(** * deuce-client: the HTTP client of the Deuce block store

  A shallow embedding of [deuceclient/client/deuce.py] (class
  [DeuceClient]) and of [deuceclient/api/blocks.py] (class [Blocks]),
  with the properties of the client's protocol mapping stated and proved
  over it.

  Python objects that the client receives and mutates (vaults, blocks)
  live in an explicit object store; every client method is a computation
  in a state-and-exception monad over that store, the client's header
  dictionary and the log of the HTTP requests issued so far.  The
  storage service is a function from the request history and the current
  request to a response. *)

From Stdlib Require Import Ascii String ZArith List Lia.
From stdpp Require Import base strings list pretty numbers.

#[local] Set Warnings "-register-all".

Open Scope Z_scope.
Open Scope string_scope.

(** ** Python values *)

(** The values that cross the wire as decoded JSON ([res.json()]) and that
  the client stores or formats without looking at their type: [None],
  booleans, integers, strings, lists and string-keyed dictionaries.
  Floating-point numbers are left out. *)
Inductive pyval : Type :=
| PNone
| PBool (b : bool)
| PInt (n : Z)
| PStr (s : string)
| PList (l : list pyval)
| PDict (d : list (string * pyval)).

Module Py.

Definition quote : ascii := "'"%char.
Definition dquote : ascii := "034"%char.
Definition backslash : ascii := "\"%char.

Definition hex_digit (n : N) : ascii :=
  if (n <? 10)%N then ascii_of_N (48 + n) else ascii_of_N (87 + n).

Fixpoint contains (c : ascii) (s : string) : bool :=
  match s with
  | EmptyString => false
  | String c' s' => if Ascii.eqb c c' then true else contains c s'
  end.

(** One character of [repr] of a [str], for the chosen quote [q].  Bytes
    above 127 are part of a printable code point and are kept. *)
Definition repr_char (q c : ascii) : string :=
  let n := N_of_ascii c in
  if Ascii.eqb c q || Ascii.eqb c backslash then String backslash (String c EmptyString)
  else if (n =? 9)%N then "\t"
  else if (n =? 10)%N then "\n"
  else if (n =? 13)%N then "\r"
  else if (n <? 32)%N || (n =? 127)%N
       then "\x" +:+ String (hex_digit (n / 16)) (String (hex_digit (n mod 16)) EmptyString)
  else String c EmptyString.

Fixpoint repr_chars (q : ascii) (s : string) : string :=
  match s with
  | EmptyString => EmptyString
  | String c s' => repr_char q c +:+ repr_chars q s'
  end.

(** [repr(s)] for a string: single quotes, unless the string has a single
    quote and no double quote. *)
Definition repr_str (s : string) : string :=
  let q := if contains quote s && negb (contains dquote s) then dquote else quote in
  String q (repr_chars q s +:+ String q EmptyString).

(** [repr(v)]. *)
Fixpoint repr (v : pyval) : string :=
  match v with
  | PNone => "None"
  | PBool true => "True"
  | PBool false => "False"
  | PInt n => pretty n
  | PStr s => repr_str s
  | PList l =>
      "[" +:+
      (fix items (l : list pyval) : string :=
         match l with
         | [] => EmptyString
         | x :: l' =>
             repr x +:+ match l' with [] => EmptyString | _ => ", " +:+ items l' end
         end) l +:+ "]"
  | PDict d =>
      "{" +:+
      (fix items (d : list (string * pyval)) : string :=
         match d with
         | [] => EmptyString
         | (k, x) :: d' =>
             repr_str k +:+ ": " +:+ repr x +:+
             match d' with [] => EmptyString | _ => ", " +:+ items d' end
         end) d +:+ "}"
  end.

(** [str(v)], which is also what [format] puts in place of a [{n:}]
    field: a string stands for itself, anything else for its [repr]. *)
Definition str (v : pyval) : string :=
  match v with
  | PStr s => s
  | _ => repr v
  end.

(** [a == b] on the hashable scalars, as a dict compares its keys: a
    boolean is the integer 0 or 1. *)
Definition key_eqb (a b : pyval) : bool :=
  match a, b with
  | PNone, PNone => true
  | PStr x, PStr y => String.eqb x y
  | PInt x, PInt y => Z.eqb x y
  | PBool x, PBool y => Bool.eqb x y
  | PBool x, PInt y | PInt y, PBool x => Z.eqb (if x then 1 else 0) y
  | _, _ => false
  end.

Definition hashable (v : pyval) : bool :=
  match v with
  | PList _ | PDict _ => false
  | _ => true
  end.

(** [v != s] for a string [s]. *)
Definition ne_str (v : pyval) (s : string) : bool :=
  match v with
  | PStr x => negb (String.eqb x s)
  | _ => true
  end.

Fixpoint chars (s : string) : list pyval :=
  match s with
  | EmptyString => []
  | String c s' => PStr (String c EmptyString) :: chars s'
  end.

End Py.

(** ** Dictionaries

  A Python [dict] keeps its keys in insertion order; assigning to a key
  that is present replaces the value where it stands. *)
Module Dict.
Section Ops.
Context {K V : Type} (eqb : K -> K -> bool).

Fixpoint get (k : K) (d : list (K * V)) : option V :=
  match d with
  | [] => None
  | (k', v) :: d' => if eqb k' k then Some v else get k d'
  end.

Definition mem (k : K) (d : list (K * V)) : bool :=
  match get k d with Some _ => true | None => false end.

Fixpoint set (k : K) (v : V) (d : list (K * V)) : list (K * V) :=
  match d with
  | [] => [(k, v)]
  | (k', v') :: d' => if eqb k' k then (k', v) :: d' else (k', v') :: set k v d'
  end.


(** [d.update(e)]: the items of [e] assigned one by one. *)
Definition update (e d : list (K * V)) : list (K * V) :=
  fold_left (fun acc kv => set (fst kv) (snd kv) acc) e d.

End Ops.
End Dict.

(** Dictionaries with string keys. *)
Abbreviation sdict V := (list (string * V)).
Abbreviation sget := (Dict.get String.eqb).
Abbreviation smem := (Dict.mem String.eqb).
Abbreviation sset := (Dict.set String.eqb).

(** ** Exceptions *)

(** The built-in exception classes the client raises or lets through, and
    the classes of [deuceclient/common/errors.py].  All of them derive from
    [Exception]. *)
Inductive exn : Type :=
| RuntimeError (msg : string)
| KeyError (msg : string)
| ValueError (msg : string)
| TypeError (msg : string)
| IndexError (msg : string)
| AttributeError (msg : string)
| InvalidProject
| InvalidVault
| InvalidFiles
| InvalidBlocks
| InvalidStorageBlocks
| ParameterConstraintError.

Inductive outcome (A : Type) : Type :=
| Return (a : A)
| Raise (e : exn).
Arguments Return {A} a.
Arguments Raise {A} e.

(** ** The entity model *)

(** Objects are named by their address in the store. *)
Definition loc := nat.

(** The identifier rules of [deuceclient/common/validation.py], which is
    not among the sources and whose grammars the spec leaves open: each
    rule is taken as given.  It accepts or rejects a string; a rejected
    value raises the error class of its kind. *)
Record Rules : Type := {
  val_project_id : string -> bool;
  val_vault_id : string -> bool;
  val_file_id : string -> bool;
  val_metadata_block_id : string -> bool;
  val_storage_block_id : string -> bool
}.

Inductive block_kind : Type := metadata | storage.

Module Block.

(** Modelled from the spec: class [Block] of [deuceclient/api/block.py],
    which is not among the sources.  A block carries its project and vault
    ids, a block id or a storage id (or both), and the attributes that the
    response mappers fill in; an attribute not yet known is [None]. *)
Record t : Type := mk {
  project_id : string;
  vault_id : string;
  block_id : option string;
  storage_id : option string;
  data : option string;
  block_size : option Z;
  ref_count : option Z;
  ref_modified : option Z;
  block_orphaned : pyval;
  block_type : block_kind
}.

(** Modelled from the spec: the constructor checks the ids against their
    rules (project, vault, then whichever of block id and storage id is
    given); a block has a block id or a storage id, or both. *)
Definition new (R : Rules) (project vault : string) (bid sid : option string)
    (kind : block_kind) : outcome t :=
  if negb (val_project_id R project) then Raise InvalidProject
  else if negb (val_vault_id R vault) then Raise InvalidVault
  else if negb (from_option (val_metadata_block_id R) true bid) then Raise InvalidBlocks
  else if negb (from_option (val_storage_block_id R) true sid) then Raise InvalidStorageBlocks
  else match bid, sid with
       | None, None => Raise (ValueError "a block needs a block id or a storage id")
       | _, _ => Return (mk project vault bid sid None None None None PNone kind)
       end.
(** The choice of lines 153-165: the export type, if any, and the extension
    of the new name. *)
Definition select_export (mime_type : option string) (original_filename : string)
    : option string * string :=
  match mime_type with
  | Some m =>
      if String.eqb m "application/vnd.google-apps.document" then
        (Some "application/vnd.openxmlformats-officedocument.wordprocessingml.document",
         ".docx")
      else if String.eqb m "application/vnd.google-apps.spreadsheet" then
        (Some "application/vnd.openxmlformats-officedocument.spreadsheetml.sheet",
         ".xlsx")
      else if String.eqb m "application/vnd.google-apps.presentation" then
        (Some "application/vnd.openxmlformats-officedocument.presentationml.presentation",
         ".pptx")
      else (None, snd (splitext original_filename))
  | None => (None, snd (splitext original_filename))
  end.

(** The [while done is False] loop of lines 176-178: every [next_chunk()] is
    a round trip; the chunk it returns is written to the buffer [fh] and
    line 178 prints.  The loop ends with the call that returns [done] true,
    or with the one that raises. *)
Fixpoint download_loop (request : Request) (fh : string) (rest : list string)
    (ending : Exn + string) : M string :=
  match rest with
  | chunk :: rest' =>
      chunk <- execute request (fun _ => inr chunk) ;;
      print DownloadProgress ;;
      download_loop request (fh ++ chunk) rest' ending
  | [] =>
      chunk <- execute request (fun _ => ending) ;;
      print DownloadProgress ;;
      ret (fh ++ chunk)
  end.

(** Lines 173-178: the content of the buffer once the loop has ended. *)
Definition download (request : Request) : M string :=
  fun w =>
    let d := media_download svc (calls w) request in
    download_loop request "" (chunks d) (ending d) w.

(** The reference to [MediaIoBaseUpload] at lines 188 and 190. *)
Definition MediaIoBaseUpload (fh : string) (mimetype : option string)
    (resumable : bool) : M Media :=
  if has_MediaIoBaseUpload g then
    ret {| media_content := fh; media_mimetype := mimetype;
           media_resumable := resumable |}
  else raise (NameError "MediaIoBaseUpload").

(** [download_and_upload_file] (lines 145-202). *)
Definition download_and_upload_file (file_id original_filename : string)
    : M (option string) :=
  retry_with_backoff "download_and_upload_file"
    (original_file <- get_file_metadata file_id DEFAULT_FIELDS ;;
     if unavailable original_file then
       print (NoMetadata file_id) ;; ret None
     else
       let mime_type :=
         match original_file with
         | Some original => f_mimeType original
         | None => None
         end in
       let (export_mime, file_extension) :=
         select_export mime_type original_filename in
       try_except
         (let request :=
            match export_mime with
            | Some em => ExportMedia file_id em
            | None => GetMedia file_id
            end in
          fh <- download request ;;
          let new_file_name :=
            fst (splitext original_filename) ++ file_extension in
          let file_metadata :=
            {| body_name := new_file_name; body_mimeType := None;
               body_parents := None |} in
          media <- (match export_mime with
                    | Some em => MediaIoBaseUpload fh (Some em) true
                    | None => MediaIoBaseUpload fh mime_type true
                    end) ;;
          new_file <- execute (FilesCreate file_metadata (Some media))
                        (fun n => files_create svc n file_metadata (Some media)) ;;
          print (Reuploaded new_file_name (f_id new_file)) ;;
          ret (f_id new_file))
         is_HttpError
         (fun error => print (ErrorOccurred error) ;; ret None)).

(** [list_files_in_folder] (lines 204-212).  The function is declared with
    [(service, folder_id)]; [extra] holds any further positional arguments a
    caller passes through the decorator's [*args]. *)
Definition list_files_in_folder (folder_id : string) (extra : list string)
    : M FileList :=
  retry_with_backoff "list_files_in_folder"
    (match extra with
     | [] =>
         let q := "'" ++ folder_id ++ "' in parents and trashed = false" in
         execute (FilesList q) (fun n => files_list svc n q)
     | _ :: _ =>
         raise (TypeError
                  ("list_files_in_folder() takes 2 positional arguments but "
                   ++ string_of_nat (2 + List.length extra) ++ " were given"))
     end).

(** [results.get('files', [])]. *)
Definition files_or_empty (results : FileList) : list FileResource :=
  match files results with
  | Some l => l
  | None => []
  end.

(** The [while 'nextPageToken' in results] loop of lines 232-234. *)
Fixpoint pagination_loop (fuel : nat) (file_id : string) (results : FileList)
    (items : list FileResource) : M (list FileResource) :=
  match nextPageToken results with
  | Some token =>
      match fuel with
      | O => timeout
      | S fuel' =>
          results' <- list_files_in_folder file_id [token] ;;
          pagination_loop fuel' file_id results'
            (items ++ files_or_empty results')
      end
  | None => ret items
  end.

(** Lines 227-237: [Some items] when the listing went through, [None] when
    the [except HttpError] clause made [process_item] return. *)
Definition list_children (fuel : nat) (file_id : string)
    : M (option (list FileResource)) :=
  try_except
    (results <- list_files_in_folder file_id [] ;;
     items <- pagination_loop fuel file_id results (files_or_empty results) ;;
     ret (Some items))
    is_HttpError
    (fun error => print (ListingError error) ;; ret None).

(** Lines 245-256, the branch of [process_item] for anything but a folder. *)
Definition process_file (file_metadata : FileResource)
    (file_id backup_folder_id : string) : M unit :=
  name <- getitem "name" (f_name file_metadata) ;;
  print (ProcessingFile name file_id) ;;
  copied_file_id <- copy_file file_id None ;;
  copied_file_id <-
    (if negb (truthy copied_file_id) then
       print CopyFailedTryingDownload ;;
       file_name <- getitem "name" (f_name file_metadata) ;;
       download_and_upload_file file_id file_name
     else ret copied_file_id) ;;
  if negb (truthy copied_file_id) then
    print (FailedToCopy file_id) ;; ret tt
  else
    move_file file_id backup_folder_id ;; ret tt.
(** * paul-bot: the poll/option voting aggregate and its presentation layer

    A shallow embedding of
      - poll/option.py                       (class Option),
      - paul_bot/presentation/converters.py  (parse_options, length_bound_str),
      - paul_bot/presentation/paul.py        (class Paul),
    and the properties of the specification that are stated about them.

    Python ints are [Z]; a Python [set] of ints is a [gset Z]; datetimes and
    timedeltas are [Z] (microseconds, UTC); strings are [string], one
    character per code point below 256.  Coroutines
    are run to completion in program order: an [await] is sequencing in a
    state-and-exception monad.  Interleavings of several coroutines are not
    part of this model, except for the close task, whose sleep is an explicit
    suspension point. *)

From Stdlib Require Import ZArith String Ascii List Lia Bool DecimalString
  DecimalPos DecimalZ.
From stdpp Require Import base gmap sets list strings option.

Local Open Scope Z_scope.

Set Warnings "-clear-no-such-hyp".

(** ** Exceptions and the state-and-exception monad *)

(** The texts carried by [FriendlyError]; the data each f-string formats is
    kept, the wording is not. *)
Inductive friendly : Type :=
| TooManyOptions (result : list string)
| OptionTooLong (option : string)
| CannotAddOptions
| LengthOutOfBounds (min max : Z) (s : string).

Inductive exn : Type :=
| FriendlyError (msg : friendly)
| RuntimeError (reason : string)
| Forbidden
| TypeError
| ValueError
| CapacityError
| DanglingReference.

Inductive res (A : Type) : Type :=
| Ok (a : A)
| Raise (e : exn).
Arguments Ok {A} a.
Arguments Raise {A} e.

(** A computation over a mutable state [S]: what was mutated before an
    exception is raised stays mutated, as in Python. *)
Definition M (S A : Type) : Type := S -> res A * S.

#[global] Instance M_ret S : MRet (M S) := fun A a s => (Ok a, s).

#[global] Instance M_bind S : MBind (M S) := fun A B f m s =>
  match m s with
  | (Ok a, s') => f a s'
  | (Raise e, s') => (Raise e, s')
  end.

Definition raise {S A} (e : exn) : M S A := fun s => (Raise e, s).
Definition gets {S A} (f : S -> A) : M S A := fun s => (Ok (f s), s).
Definition modify {S} (f : S -> S) : M S unit := fun s => (Ok tt, f s).

(** [try: body except e: handler] for one exception. *)
Definition try_except {S A} (body : M S A) (catches : exn -> bool)
    (handler : exn -> M S A) : M S A := fun s =>
  match body s with
  | (Ok a, s') => (Ok a, s')
  | (Raise e, s') => if catches e then handler e s' else (Raise e, s')
  end.

(** [for x in l: f x] *)
Fixpoint for_each {S A} (l : list A) (f : A -> M S unit) : M S unit :=
  match l with
  | [] => mret tt
  | x :: l' => f x;; for_each l' f
  end.

(** ** The store

    Modelled from the spec: the [sql] package (sql.insert, sql.delete,
    sql.select) is not part of the sources at hand; the tables follow the
    Store interface of section 6: insertVote is idempotent, deleteVote removes
    the row if present, insertOptions returns one (id, label) per label,
    insertPoll returns the new id.  The store is taken as reachable:
    persistence failures are outside the model. *)

Record OptionRow := {
  row_id : Z;
  row_label : string;
  row_poll_id : Z;
  row_author : option Z
}.

Record PollRow := {
  prow_id : Z;
  prow_question : string;
  prow_expires : option Z;
  prow_closed : bool
}.

Record Store := {
  poll_rows : list PollRow;
  option_rows : list OptionRow;
  vote_rows : gset (Z * Z);      (* (option_id, voter_id) *)
  poll_serial : Z;
  option_serial : Z
}.

Definition set_vote_rows (f : gset (Z * Z) -> gset (Z * Z)) (st : Store) : Store :=
  {| poll_rows := poll_rows st; option_rows := option_rows st;
     vote_rows := f (vote_rows st);
     poll_serial := poll_serial st; option_serial := option_serial st |}.

(** sql.delete(pool, "votes", option_id=.., voter_id=..) *)
Definition sql_delete_vote (option_id voter_id : Z) (st : Store) : Store :=
  set_vote_rows (fun rows => rows ∖ {[ (option_id, voter_id) ]}) st.

(** sql.insert.one(pool, "votes", on_conflict="DO NOTHING", ..) *)
Definition sql_insert_vote (option_id voter_id : Z) (st : Store) : Store :=
  set_vote_rows (fun rows => {[ (option_id, voter_id) ]} ∪ rows) st.

(** sql.insert.many(pool, "options", .., returning="id, label") *)
Fixpoint fresh_option_rows (labels : list string) (poll_id : Z)
    (author : option Z) (next : Z) : list OptionRow :=
  match labels with
  | [] => []
  | l :: ls =>
      {| row_id := next; row_label := l; row_poll_id := poll_id; row_author := author |}
      :: fresh_option_rows ls poll_id author (next + 1)
  end.

Definition sql_insert_options (labels : list string) (poll_id : Z)
    (author : option Z) (st : Store) : list OptionRow * Store :=
  let rows := fresh_option_rows labels poll_id author (option_serial st) in
  (rows,
   {| poll_rows := poll_rows st; option_rows := option_rows st ++ rows;
      vote_rows := vote_rows st;
      poll_serial := poll_serial st;
      option_serial := option_serial st + Z.of_nat (length labels) |}).

Definition sql_insert_poll (question : string) (expires : option Z) (st : Store)
    : Z * Store :=
  (poll_serial st,
   {| poll_rows := poll_rows st ++
        [{| prow_id := poll_serial st; prow_question := question;
            prow_expires := expires; prow_closed := false |}];
      option_rows := option_rows st; vote_rows := vote_rows st;
      poll_serial := poll_serial st + 1;
      option_serial := option_serial st |}).

Definition close_row (poll_id : Z) (r : PollRow) : PollRow :=
  if Z.eqb (prow_id r) poll_id
  then {| prow_id := prow_id r; prow_question := prow_question r;
          prow_expires := prow_expires r; prow_closed := true |}
  else r.

Definition sql_update_poll_closed (poll_id : Z) (st : Store) : Store :=
  {| poll_rows := map (close_row poll_id) (poll_rows st);
     option_rows := option_rows st; vote_rows := vote_rows st;
     poll_serial := poll_serial st; option_serial := option_serial st |}.

(** ** poll/option.py: class Option *)

(** The attributes of an Option object.  [__votes] is the private set; the
    back-reference [self.poll] is the position of the object in its poll's
    option list (see [Agg] below), and [self.pool] is the store. *)
Record Option := {
  option_id : Z;
  label : string;
  __votes : gset Z;
  author_id : option Z
}.
Lemma fresh_perform (c : call) (w : World) :
  pointers_fresh w →
  ∃ w', perform url_Parse http_Do c w = Ret () w' ∧ pointers_fresh w'.
Proof.
  intros [Hnd Hlt]. destruct c as [|u|order]; cbn [perform].
  - unfold mbind, M_bind.
    destruct (GetNextURL_returns w) as (o & w' & -> & Ha & _ & Hb & _).
    exists w'. split; [done|]. unfold pointers_fresh. by rewrite Ha, Hb.
  - rewrite RemoveURL_run. eexists. split; [reflexivity|].
    pose proof (excise_sublist_urls (URL_String u) (activeUrls (balancer w))) as Hs.
    split; cbn.
    + apply (sublist_NoDup _ (addr <$> activeUrls (balancer w)));
        [done|by apply fmap_sublist].
    + intros v Hv. apply Hlt. by eapply elem_of_sublist.
  - rewrite CheckAndRestoreUrls_unfold.
    destruct (for_each_invariant pointers_fresh
      (restore_entry url_Parse http_Do) order fresh_restore_entry)
      with (w := with_balancer w (mkBalancer (activeUrls (balancer w))
              (removedUrls (balancer w)) (currentIndex (balancer w)) true))
      as (w1 & -> & Hf); [done|].
    eexists. split; [reflexivity|]. done.
Qed.
Lemma keep_first_NoDup (cs : list string) : NoDup cs -> keep_first cs = cs.
Proof.
  induction cs as [|c t IH]; intros Hnd; [reflexivity|].
  apply NoDup_cons in Hnd as [Hc Hnd]. simpl.
  rewrite IH by exact Hnd. rewrite filter_neq_id by exact Hc. reflexivity.
Qed.

Lemma col_lookup_fill (c : string) (a : list (string * option Q)) :
  col_lookup c (fill_row a) =
  match col_lookup c a with Some v => Some (default 0 v) | None => None end.
Proof.
  induction a as [|[c' v] a IH]; [reflexivity|]. simpl.
  destruct (String.eqb c c'); [reflexivity|exact IH].
Qed.

Lemma StronglySorted_month_le (l : list (Month * list (string * Q))) :
  StronglySorted month_le l -> StronglySorted le (map fst l).
Proof.
  induction 1 as [|r l _ IH Hall]; simpl; constructor; [exact IH|].
  apply Forall_forall. intros k Hk. apply elem_of_map_iff in Hk as (r' & -> & Hr').
  rewrite Forall_forall in Hall. apply (Hall r' Hr').
Qed.

Lemma ordered_columns_tail (cs : list string) :
  tail (ordered_columns cs) =
  filter (fun c => c ∈ "month" :: cs) (tail preferred_order).
Proof.
  unfold ordered_columns, preferred_order at 1. rewrite filter_cons.
  destruct (decide ("month" ∈ "month" :: cs)) as [_|H]; [reflexivity|].
  exfalso. apply H. apply elem_of_cons. left. reflexivity.
Qed.

Lemma cell_absent (t : Frame) (k : Month) (c : string) :
  NoDup (keys t) -> k ∉ keys t -> cell t k c = None.
Proof.
  intros Hnd Hk. unfold cell, row_of, rows_at.
  rewrite filter_fst_nil by exact Hk. unfold null_row.
  rewrite col_lookup_map. destruct (decide (c ∈ cols t)); reflexivity.
Qed.

Lemma row_of_elem (f : Frame) (k : Month) (a : list (string * option Q)) :
  NoDup (keys f) -> (k, a) ∈ rows f -> row_of f k = a.
Proof.
  intros Hnd Hin. unfold row_of, rows_at. rewrite (filter_fst_elem _ k a Hnd Hin).
  reflexivity.
Qed.

#[export] Instance month_le_trans : Transitive month_le.
Proof. intros x y z. unfold month_le. lia. Qed.

#[export] Instance month_le_total : Total month_le.
Proof. intros x y. unfold month_le. lia. Qed.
○ ○ ○ ○
- Your objective: Using the records above, count every line that includes the word "FriendlyError", and state the number only.

- Finished exercise: 2